#### Data excerpts
(* ===== verification/PtTree.v ===== *)
(** The tree of pages behind a page table, and what it means for one to be
    well formed.

    A path is the list of indices followed from the root; [node] is the page a
    path leads to.  [pt_wf] says that different paths lead to different pages
    of RAM, and [pte_of] is the table's abstract meaning: the leaf entry of
    each virtual address.  The lemmas say what a store to a leaf entry, the
    linking of a new page and a store outside the tree do to both. *)
From S2P Require Import Prelude Riscv PhysMem Kalloc PageTable.

Definition child (m : mem) (pt i : Z) : option Z :=
  let e := load64 m (pt + 8 * i) in if has e PTE_V then Some (PTE2PA e) else None.

Fixpoint node (m : mem) (pt : Z) (p : list Z) : option Z :=
  match p with
  | [] => Some pt
  | i :: p => c ← child m pt i; node m c p
  end.

Definition okidx (i : Z) : Prop := 0 <= i < 512.
Definition okpath (p : list Z) : Prop := (length p <= 2)%nat /\ Forall okidx p.

Definition leaf_path (va : Z) : list Z := [PX 2 va; PX 1 va].

(** The address of the leaf entry of [va], 0 if its table is missing, and its value. *)
Definition pte_addr (m : mem) (root va : Z) : Z :=
  match node m root (leaf_path va) with Some t => t + 8 * PX 0 va | None => 0 end.

Definition pte_of (m : mem) (root va : Z) : Z :=
  match node m root (leaf_path va) with Some t => load64 m (t + 8 * PX 0 va) | None => 0 end.

(** The permission bits that make an entry a leaf. *)
Definition RWX : Z := Z.lor (Z.lor PTE_R PTE_W) PTE_X.

Definition tree_page (m : mem) (root a : Z) : Prop := exists p, okpath p /\ node m root p = Some a.

Section tree.
Context `{HL : Layout} `{!LayoutOk}.

Record pt_wf (m : mem) (root : Z) : Prop := {
  wf_page : forall p a, okpath p -> node m root p = Some a -> page_ok a;
  wf_inj : forall p q a, okpath p -> okpath q ->
    node m root p = Some a -> node m root q = Some a -> p = q;
  wf_inner : forall p t i, okpath p -> (length p <= 1)%nat -> okidx i ->
    node m root p = Some t -> has (load64 m (t + 8 * i)) PTE_V = true ->
    Z.land (load64 m (t + 8 * i)) RWX = 0 /\ (p = [] -> i < 256)
}.

(** The inner pages of the tree have the same contents. *)
Definition inner_agree (m m' : mem) (root : Z) : Prop :=
  forall p a, okpath p -> (length p <= 1)%nat -> node m root p = Some a -> agree a PGSIZE m m'.

Lemma okpath_nil : okpath [].
Proof. split; [simpl; lia|constructor]. Qed.

Lemma okpath_snoc p i : okpath (p ++ [i]) <-> okpath p /\ (length p <= 1)%nat /\ okidx i.
Proof.
  unfold okpath. rewrite length_app, Forall_app, Forall_singleton. simpl. naive_solver lia.
Qed.

Lemma okpath_leaf va : okpath (leaf_path va).
Proof. split; [simpl; lia|]. repeat constructor; apply PX_range. Qed.

Lemma node_snoc m pt p i : node m pt (p ++ [i]) = t ← node m pt p; child m t i.
Proof.
  revert pt. induction p as [|j p IH]; intros pt; simpl.
  - by destruct (child m pt i).
  - destruct (child m pt j); simpl; [apply IH|done].
Qed.

Lemma entry_ext m m' t i :
  okidx i -> agree t PGSIZE m m' -> load64 m' (t + 8 * i) = load64 m (t + 8 * i).
Proof.
  intros [??] Ha. apply ld_ext, agree_sym. eapply agree_sub; [exact Ha| |]; unfold PGSIZE; lia.
Qed.

Lemma child_ext m m' t i :
  okidx i -> agree t PGSIZE m m' -> child m' t i = child m t i.
Proof.
  intros Hi Ha. unfold child. by rewrite (entry_ext m m' t i Hi Ha).
Qed.

(** Memory that agrees on the inner pages of the tree has the same tree. *)
Lemma node_frame m m' root :
  inner_agree m m' root -> forall p, okpath p -> node m' root p = node m root p.
Proof.
  intros Ha p. induction p as [|i p IH] using rev_ind; intros Hp; [done|].
  apply okpath_snoc in Hp as (Hp & Hl & Hi). rewrite !node_snoc, IH by done.
  destruct (node m root p) as [t|] eqn:E; simpl; [|done].
  apply child_ext; [done|]. by eapply Ha.
Qed.

Lemma tree_frame m m' root :
  (forall a, tree_page m root a -> agree a PGSIZE m m') ->
  (forall p, okpath p -> node m' root p = node m root p) /\
  (forall va, pte_of m' root va = pte_of m root va).
Proof.
  intros Ha. assert (Hn : forall p, okpath p -> node m' root p = node m root p).
  { apply node_frame. intros p a ???. apply Ha. by exists p. }
  split; [done|]. intros va. unfold pte_of. rewrite Hn by apply okpath_leaf.
  destruct (node m root (leaf_path va)) as [t|] eqn:E; [|done].
  apply ld_ext, agree_sym. eapply agree_sub; [apply Ha; by exists (leaf_path va); split; [apply okpath_leaf|]| |];
    pose proof (PX_range 0 va); unfold PGSIZE; lia.
Qed.

Lemma pt_wf_ext m m' root : inner_agree m m' root -> pt_wf m root -> pt_wf m' root.
Proof.
  intros Ha [H1 H2 H3]. pose proof (node_frame m m' root Ha) as Hn. split.
  - intros p a Hp. rewrite Hn by done. by apply H1.
  - intros p q a Hp Hq. rewrite !Hn by done. by apply H2.
  - intros p t i Hp Hl Hi. rewrite Hn by done. intros Ht.
    rewrite (entry_ext m m' t i Hi (Ha p t Hp Hl Ht)). by apply H3.
Qed.

Lemma tree_page_ext m m' root a :
  (forall p, okpath p -> node m' root p = node m root p) ->
  tree_page m' root a <-> tree_page m root a.
Proof. intros Hn. unfold tree_page. split; intros (p & Hp & E); exists p; by rewrite Hn in * by done. Qed.

(** ** A store to a leaf entry *)
Lemma store_leaf m root va v t :
  pt_wf m root -> node m root (leaf_path va) = Some t -> 0 <= v < 2 ^ 64 ->
  let m' := store64 m (t + 8 * PX 0 va) v in
  inner_agree m m' root /\
  pte_of m' root va = v /\
  (forall vb, 0 <= va < MAXVA -> 0 <= vb < MAXVA -> PGROUNDDOWN vb <> PGROUNDDOWN va ->
     pte_of m' root vb = pte_of m root vb) /\
  same_except [t] m m'.
Proof.
  intros Hwf Ht Hv m'. pose proof (PX_range 0 va) as HX.
  assert (Hok : page_ok t) by (eapply wf_page; eauto; apply okpath_leaf).
  pose proof (page_ok_range t Hok) as (Hr & Hal & _).
  assert (Hse : same_except [t] m m').
  { apply same_except_store; [done|lia|unfold PGSIZE; lia]. }
  assert (Hia : inner_agree m m' root).
  { intros p a Hp Hl Hpa. apply Hse; [by apply (wf_page m root Hwf p)|].
    intros ->%list_elem_of_singleton.
    assert (p = leaf_path va) as -> by (eapply wf_inj; eauto; apply okpath_leaf).
    simpl in Hl. lia. }
  pose proof (node_frame m m' root Hia) as Hn.
  split_and!; [done| | |done].
  - unfold pte_of. rewrite Hn by apply okpath_leaf. rewrite Ht. by apply load64_store64.
  - intros vb Ha Hb Hne. unfold pte_of. rewrite Hn by apply okpath_leaf.
    destruct (node m root (leaf_path vb)) as [t'|] eqn:E; [|done].
    pose proof (PX_range 0 vb) as HX'. apply ld_ext, agree_st.
    destruct (decide (t' = t)) as [->|Hneq].
    + assert (leaf_path vb = leaf_path va) as [=] by (eapply wf_inj; eauto; apply okpath_leaf).
      assert (PX 0 vb <> PX 0 va). { intros ?. apply Hne. by apply PX_inj. }
      lia.
    + assert (Hok' : page_ok t') by (eapply wf_page; eauto; apply okpath_leaf).
      destruct (pages_apart t' t); [apply Hok'|done|done| |]; unfold PGSIZE in *; lia.
Qed.

(** ** Linking a zeroed page into an empty inner entry *)
Section link.
  Context (m m' : mem) (root t c i : Z) (p : list Z).
  Hypothesis Hwf : pt_wf m root.
  Hypothesis Hp : okpath p.
  Hypothesis Hlen : (length p <= 1)%nat.
  Hypothesis Hi : okidx i.
  Hypothesis Hlow : p = [] -> i < 256.
  Hypothesis Ht : node m root p = Some t.
  Hypothesis Hempty : child m t i = None.
  Hypothesis Hc : page_ok c.
  Hypothesis Hfresh : ~ tree_page m root c.
  Hypothesis Hm' : exists m1, same_except [c] m m1 /\
    m' = store64 (fill m1 c 0 PGSIZE) (t + 8 * i) (Z.lor (PA2PTE c) PTE_V).

Lemma link_t_ok : page_ok t.
  Proof using All. by eapply wf_page. Qed.

Lemma link_ne : c <> t.
  Proof using All. intros ->. apply Hfresh. by exists p. Qed.

Lemma link_same : same_except [c; t] m m'.
  Proof using All.
    pose proof link_t_ok as [? _]. destruct Hc as [Hca _]. destruct Hi.
    destruct Hm' as (m1 & Hs & ->).
    eapply same_except_trans; [exact Hs| |set_solver|].
    - eapply same_except_trans; [by apply (same_except_fill c 0)| | |].
      + apply (same_except_store t (8 * i)); [done|lia|unfold PGSIZE; lia].
      + instantiate (1 := [c; t]). set_solver.
      + set_solver.
    - set_solver.
  Qed.

Lemma link_zero j : okidx j -> load64 m' (c + 8 * j) = 0.
  Proof using All.
    intros [??]. pose proof link_ne. pose proof link_t_ok as [? _].
    destruct Hm' as (m1 & _ & ->). destruct Hc as [? _]. destruct Hi.
    rewrite (ld_ext 8 _ (fill m1 c 0 PGSIZE)).
    - apply load64_fill0; unfold PGSIZE; lia.
    - apply agree_st. destruct (pages_apart c t); [done..| |]; unfold PGSIZE in *; lia.
  Qed.

Lemma link_entry : load64 m' (t + 8 * i) = Z.lor (PA2PTE c) PTE_V.
  Proof using All.
    pose proof (page_ok_range c Hc) as (?&?&?). destruct Hm' as (m1 & _ & ->).
    apply load64_store64, mk_pte_range; [lia|done].
  Qed.

Lemma link_child : child m' t i = Some c.
  Proof using All.
    pose proof (page_ok_range c Hc) as (?&?&?). unfold child. rewrite link_entry.
    assert (0 <= PTE_V < 2 ^ 10) by done. rewrite has_mk, PTE2PA_mk by (done || lia). done.
  Qed.

Lemma link_other_entry j :
    okidx j -> j <> i -> load64 m' (t + 8 * j) = load64 m (t + 8 * j).
  Proof using All.
    intros [??] ?. pose proof link_ne. pose proof link_t_ok as [Hta _].
    destruct Hc as [Hca _]. destruct Hi.
    destruct Hm' as (m1 & Hs & ->). apply ld_ext. eapply agree_trans; [apply agree_st; lia|].
    eapply agree_trans; [apply agree_fill; [done|]|].
    - destruct (pages_apart c t); [done..| |]; unfold PGSIZE in *; lia.
    - apply agree_sym. eapply agree_sub; [apply (Hs t)|lia|unfold PGSIZE; lia]; [done|].
      intros ->%list_elem_of_singleton. done.
  Qed.

Lemma link_node q :
    okpath q -> node m' root q = if decide (q = p ++ [i]) then Some c else node m root q.
  Proof using All.
    induction q as [|j q IH] using rev_ind; intros Hq.
    { rewrite decide_False; [done|]. intros E. by destruct p. }
    apply okpath_snoc in Hq as (Hq & Hql & Hj). rewrite !node_snoc, IH by done.
    case_decide as Eq; simpl.
    - subst q. unfold child. rewrite link_zero by done. simpl.
      rewrite decide_False.
      + by rewrite node_snoc, Ht; simpl; rewrite Hempty.
      + intros [E _]%app_inj_tail. apply (f_equal length) in E. rewrite length_app in E. simpl in E. lia.
    - destruct (node m root q) as [t'|] eqn:Et; simpl.
      + destruct (decide (t' = t)) as [->|Hne].
        * assert (q = p) as -> by (eapply wf_inj; eauto).
          destruct (decide (j = i)) as [->|].
          -- rewrite decide_True by done. apply link_child.
          -- rewrite decide_False by (intros [_ ?]%app_inj_tail; done).
             unfold child. by rewrite link_other_entry.
        * rewrite decide_False by (intros [-> _]%app_inj_tail; congruence).
          apply child_ext; [done|]. apply link_same; [by apply (wf_page m root Hwf q)|].
          intros [->| ->%list_elem_of_singleton]%elem_of_cons; [|done].
          apply Hfresh. by exists q.
      + rewrite decide_False; [done|]. intros [-> _]%app_inj_tail. congruence.
  Qed.

Lemma link_wf : pt_wf m' root.
  Proof using All.
    split.
    - intros q a Hq. rewrite link_node by done. case_decide; [by intros [= <-]|].
      by apply wf_page.
    - intros q1 q2 a Hq1 Hq2. rewrite !link_node by done.
      do 2 case_decide; intros E1 E2; simplify_eq; try done.
      + exfalso. apply Hfresh. by exists q2.
      + exfalso. apply Hfresh. by exists q1.
      + by eapply wf_inj.
    - intros q t' j Hq Hql Hj. rewrite link_node by done. case_decide as Eq.
      { intros [= <-]. by rewrite link_zero. }
      intros Et. destruct (decide (t' = t)) as [->|Hne]; [destruct (decide (j = i)) as [->|]|].
      + intros _. assert (q = p) as -> by (eapply wf_inj; eauto). split; [|done].
        rewrite link_entry, Z.land_lor_distr_l.
        pose proof (page_ok_range c Hc) as (?&?&?). rewrite PA2PTE_shiftl by lia.
        by rewrite land_shiftl_flags.
      + rewrite link_other_entry by done. by apply (wf_inner m root Hwf q).
      + assert (agree t' PGSIZE m m') as Ha.
        { apply link_same; [by apply (wf_page m root Hwf q)|].
          intros [->| ->%list_elem_of_singleton]%elem_of_cons; [|done]. apply Hfresh. by exists q. }
        rewrite (entry_ext m m' t' j Hj Ha). by apply (wf_inner m root Hwf q).
  Qed.

Lemma link_tree a : tree_page m' root a <-> tree_page m root a \/ a = c.
  Proof using All.
    assert (Hpi : okpath (p ++ [i])) by (by apply okpath_snoc). unfold tree_page. split.
    - intros (q & Hq & E). rewrite link_node in E by done. case_decide; [right; congruence|left; eauto].
    - intros [(q & Hq & E)| ->].
      + exists q. split; [done|]. rewrite link_node by done. rewrite decide_False; [done|].
        intros ->. rewrite node_snoc, Ht in E. simpl in E. congruence.
      + exists (p ++ [i]). split; [done|]. rewrite link_node by done. by rewrite decide_True.
  Qed.

Lemma link_pte va : pte_of m' root va = pte_of m root va.
  Proof using All.
    unfold pte_of. rewrite link_node by apply okpath_leaf. case_decide as E.
    - rewrite E, node_snoc, Ht. simpl. rewrite Hempty. apply link_zero, PX_range.
    - destruct (node m root (leaf_path va)) as [t'|] eqn:Et; [|done].
      assert (page_ok t') as [Hal _] by (apply (wf_page m root Hwf (leaf_path va)); [apply okpath_leaf|done]).
      pose proof (PX_range 0 va).
      apply (same_except_load [c; t]); [apply link_same|done| |lia|unfold PGSIZE; lia].
      intros [->| ->%list_elem_of_singleton]%elem_of_cons.
      + apply Hfresh. exists (leaf_path va). split; [apply okpath_leaf|done].
      + assert (leaf_path va = p) as <- by (eapply wf_inj; eauto; apply okpath_leaf).
        simpl in Hlen. lia.
  Qed.
End link.
End tree.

#### Exercise brief
Output must consist only of the listing's lines from the first through the line with "let e := load64", reproduced word for word.

#### Written reply
(* ===== verification/PtTree.v ===== *)
(** The tree of pages behind a page table, and what it means for one to be
    well formed.

    A path is the list of indices followed from the root; [node] is the page a
    path leads to.  [pt_wf] says that different paths lead to different pages
    of RAM, and [pte_of] is the table's abstract meaning: the leaf entry of
    each virtual address.  The lemmas say what a store to a leaf entry, the
    linking of a new page and a store outside the tree do to both. *)
From S2P Require Import Prelude Riscv PhysMem Kalloc PageTable.

Definition child (m : mem) (pt i : Z) : option Z :=
  let e := load64 m (pt + 8 * i) in if has e PTE_V then Some (PTE2PA e) else None.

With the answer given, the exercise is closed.